Holocaust Museum LA’s Beth Kean joins state council

| December 1, 2022 | 0 Comments

HOLOCAUST MUSEUM LA CEO Beth Kean was named to the Council on Holocaust and Genocide Education.

In spite of a rise in antisemitism, Holocaust Museum LA (HMLA) CEO Beth Kean is hopeful that positive change is coming.

“The timing couldn’t be better,” Kean said last month after being selected to join the governor-appointed Council on Holocaust and Genocide Education.

Launched last year, the Council is tasked with providing tools to recognize and respond to bigotry and discrimination on school campuses, including disturbing images such as swastikas and hateful remarks and slogans.

While Holocaust education is mandated in California schools, it lacks standards. Teachers can choose from a 30-minute outline to weeklong instruction on the Holocaust, Kean explained. Kean hopes the outcome of the Council’s work will serve as a model for schools around the country. (Only 15 states have mandatory Holocaust education in schools.)
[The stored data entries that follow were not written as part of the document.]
(** [pkg/stream/chunking.go:13-45] BuildChunks, with the number of chunks as the
    exact quotient rounded up *)
Definition BuildChunks (batch : list WritableMessage) (size : nat) :
    result panic (list (list string) * option go_error) :=
  let numOfChunks := chunk_count (length batch) size in
  match buildChunks_go batch size (replicate numOfChunks []) 0 0 with
  | Err p => Err p
  | Ok (chunks, errors) =>
      Ok (chunks, if 0 <? errors then Some (EMsg "there were errors on chunking and marshalling the messages") else None)
  end.
End Chunking.

(** ** Lemmas *)
Section ChunkLemmas.
Context (json_Marshal : Message → result go_error string).

(** What the messages that can be marshalled are marshalled to. *)
Definition marshalled (batch : list WritableMessage) : list string :=
  omap (λ msg, match MarshalToBytes json_Marshal msg with Ok b => Some b | Err _ => None end) batch.

Definition chunk_table {A} (n size : nat) (l : list A) : list (list A) :=
  (λ i, take size (drop (i * size) l)) <$> seq 0 n.

Lemma chunk_table_lookup {A} n size (l : list A) i :
  i < n → chunk_table n size l !! i = Some (take size (drop (i * size) l)).
Proof. intros Hi. unfold chunk_table. rewrite list_lookup_fmap lookup_seq_lt //. Qed.

Lemma chunk_table_snoc {A} n size (l : list A) x c :
  0 < size → length l < n * size → chunk_table n size l !! (length l / size) = Some c →
  <[length l / size := c ++ [x]]> (chunk_table n size l) = chunk_table n size (l ++ [x]).
Proof.
  intros Hs Hn Hc. pose proof (Nat.div_mod_eq (length l) size) as Hdm.
  pose proof (Nat.mod_upper_bound (length l) size ltac:(lia)) as Hm.
  set (j := length l / size) in *.
  assert (j < n) as Hj by nia. rewrite chunk_table_lookup // in Hc. injection Hc as <-.
  apply list_eq. intros i. destruct (decide (i < n)) as [Hi|Hi].
  2:{ rewrite !lookup_ge_None_2 //; unfold chunk_table; rewrite ?length_insert length_fmap length_seq; lia. }
  rewrite (chunk_table_lookup n size (l ++ [x])) //. destruct (decide (i = j)) as [->|Hne].
  - rewrite list_lookup_insert_eq; [unfold chunk_table; rewrite length_fmap length_seq; lia|].
    rewrite drop_app_le; [nia|]. rewrite !take_ge //; rewrite ?length_app length_drop /=; nia.
  - rewrite list_lookup_insert_ne // chunk_table_lookup //. f_equal.
    destruct (decide (i < j)).
    + rewrite drop_app_le; [nia|]. rewrite take_app_le //. rewrite length_drop. nia.
    + rewrite !drop_ge // ?length_app /=; nia.
Qed.

Lemma buildChunks_go_spec size n batch l errs :
  0 < size → length l + length batch ≤ n * size →
  ∃ k, buildChunks_go json_Marshal batch size (chunk_table n size l) (length l / size) errs =
    Ok (chunk_table n size (l ++ marshalled batch), errs + k) ∧
    k + length (marshalled batch) = length batch.
Proof.
  intros Hs. revert l errs. induction batch as [|msg batch IH]; intros l errs Hn.
  { exists 0. rewrite app_nil_r Nat.add_0_r. done. }
  simpl in Hn. cbn [buildChunks_go]. unfold marshalled. cbn [omap list_omap].
  destruct (MarshalToBytes json_Marshal msg) as [b|e].
  - assert (length l / size < n) as Hj by (apply Nat.Div0.div_lt_upper_bound; lia).
    rewrite chunk_table_lookup //. erewrite chunk_table_snoc; [|done|lia|by apply chunk_table_lookup].
    assert ((if length (take size (drop (length l / size * size) l) ++ [b]) =? size
      then S (length l / size) else length l / size) = length (l ++ [b]) / size) as ->.
    { rewrite !length_app length_take length_drop /=.
      pose proof (Nat.div_mod_eq (length l) size) as Hdm.
      pose proof (Nat.mod_upper_bound (length l) size ltac:(lia)) as Hm.
      destruct (Nat.eqb_spec (min size (length l - length l / size * size) + 1) size).
      - apply (Nat.div_unique _ _ _ 0); nia.
      - apply (Nat.div_unique _ _ _ (length l mod size + 1)); nia. }
    destruct (IH (l ++ [b]) errs) as (k & -> & Hk); [rewrite length_app /=; lia|].
    exists k. rewrite -app_assoc. split; [done|]. simpl. unfold marshalled in Hk. lia.
  - destruct (IH l (S errs)) as (k & -> & Hk); [lia|].
    exists (S k). split; [by rewrite -Nat.add_succ_comm|]. unfold marshalled in Hk. simpl. lia.
Qed.
End ChunkLemmas.

(** ** Merging attributes *)
Section MergeLemmas.
Context (ord : map_order string string).
Implicit Types (a r : gmap string string).

(** [r] holds [a] and all of the sets, and nothing else. *)
Definition merged a (l : list (string * string)) r : Prop :=
  a ⊆ r ∧ (∀ k v, (k, v) ∈ l → r !! k = Some v) ∧
  (∀ k v, r !! k = Some v → a !! k = Some v ∨ (k, v) ∈ l).

Lemma mergeSet_spec a l r : mergeSet a l = Ok r → merged a l r.
Proof.
  revert a. induction l as [|[k v] l IH]; intros a; simpl.
  { intros [= <-]. split_and!; [done|by intros ? ? ?%elem_of_nil|by left]. }
  rewrite map_has_spec. case_bool_decide as Hk; [done|]. apply eq_None_not_Some in Hk.
  intros (Hsub & Hl & Hr)%IH. split_and!.
  - etrans; [by apply insert_subseteq|exact Hsub].
  - intros k' v' [Heq|Hin]%elem_of_cons; [|by apply Hl]. simplify_eq.
    eapply lookup_weaken; [apply lookup_insert_eq|exact Hsub].
  - intros k' v' [Hx|Hx]%Hr; [|right; by right].
    apply lookup_insert_Some in Hx as [[<- <-]|[_ Hx]]; [right; by left|by left].
Qed.

Lemma merged_app a l1 l2 r1 r2 : merged a l1 r1 → merged r1 l2 r2 → merged a (l1 ++ l2) r2.
Proof.
  intros (Hs1 & Hl1 & Hr1) (Hs2 & Hl2 & Hr2). split_and!; [by etrans|..].
  - intros k v [Hin|Hin]%elem_of_app; [|by apply Hl2]. eapply lookup_weaken; [by apply Hl1|done].
  - intros k v [Hx|Hin]%Hr2; [|right; apply elem_of_app; by right].
    destruct (Hr1 _ _ Hx); [by left|right; apply elem_of_app; by left].
Qed.

Lemma mergeAttributes_spec a sets r :
  mergeAttributes ord a sets = Ok r → merged a (mjoin (enum ord <$> sets)) r.
Proof.
  revert a. induction sets as [|set sets IH]; intros a; simpl.
  { intros [= <-]. split_and!; [done|by intros ? ? ?%elem_of_nil|by left]. }
  destruct (mergeSet a (enum ord set)) as [r1|] eqn:Hm; [|done].
  intros Hr%IH. by eapply merged_app; [apply mergeSet_spec|].
Qed.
“The Holocaust is not a Jewish story. It’s a human story,” Kean adds.

The local museum, HMLA, is about more than teaching about the horrors of Nazi Germany. “We’re about fighting hate … to stand up to all forms of hate, and, … We need to learn from our mistakes.”

Recently named to the Council were Kean and eight other academics and advocates, including Joyce Newstat, former chair of the Jewish Family and Children’s Services Holocaust Center, and Kori Street, deputy executive director of the USC Shoah Foundation.

They join Assemblymembers Adrin Nazarian, Jose Medina, James Ramos and Rebecca Bauer-Kahan, and state Sens. Scott Wiener, Connie Leyva and Susan Rubio.

“I’m so excited. I’m eager to get started, and I’m eager to make a difference,” Kean said, adding that the governor has provided needed funding for this and similar programs.

The Newsom administration has funded more than $150 million to support anti-hate programs and has designated another $115 million for the State Nonprofit Security Grant Program.

“An attack on any of our communities is an attack against all Californians, and our state will not stand by as the forces of hate instigate acts of violent extremism that put lives at risk,” Newsom said in an Oct. 31 release.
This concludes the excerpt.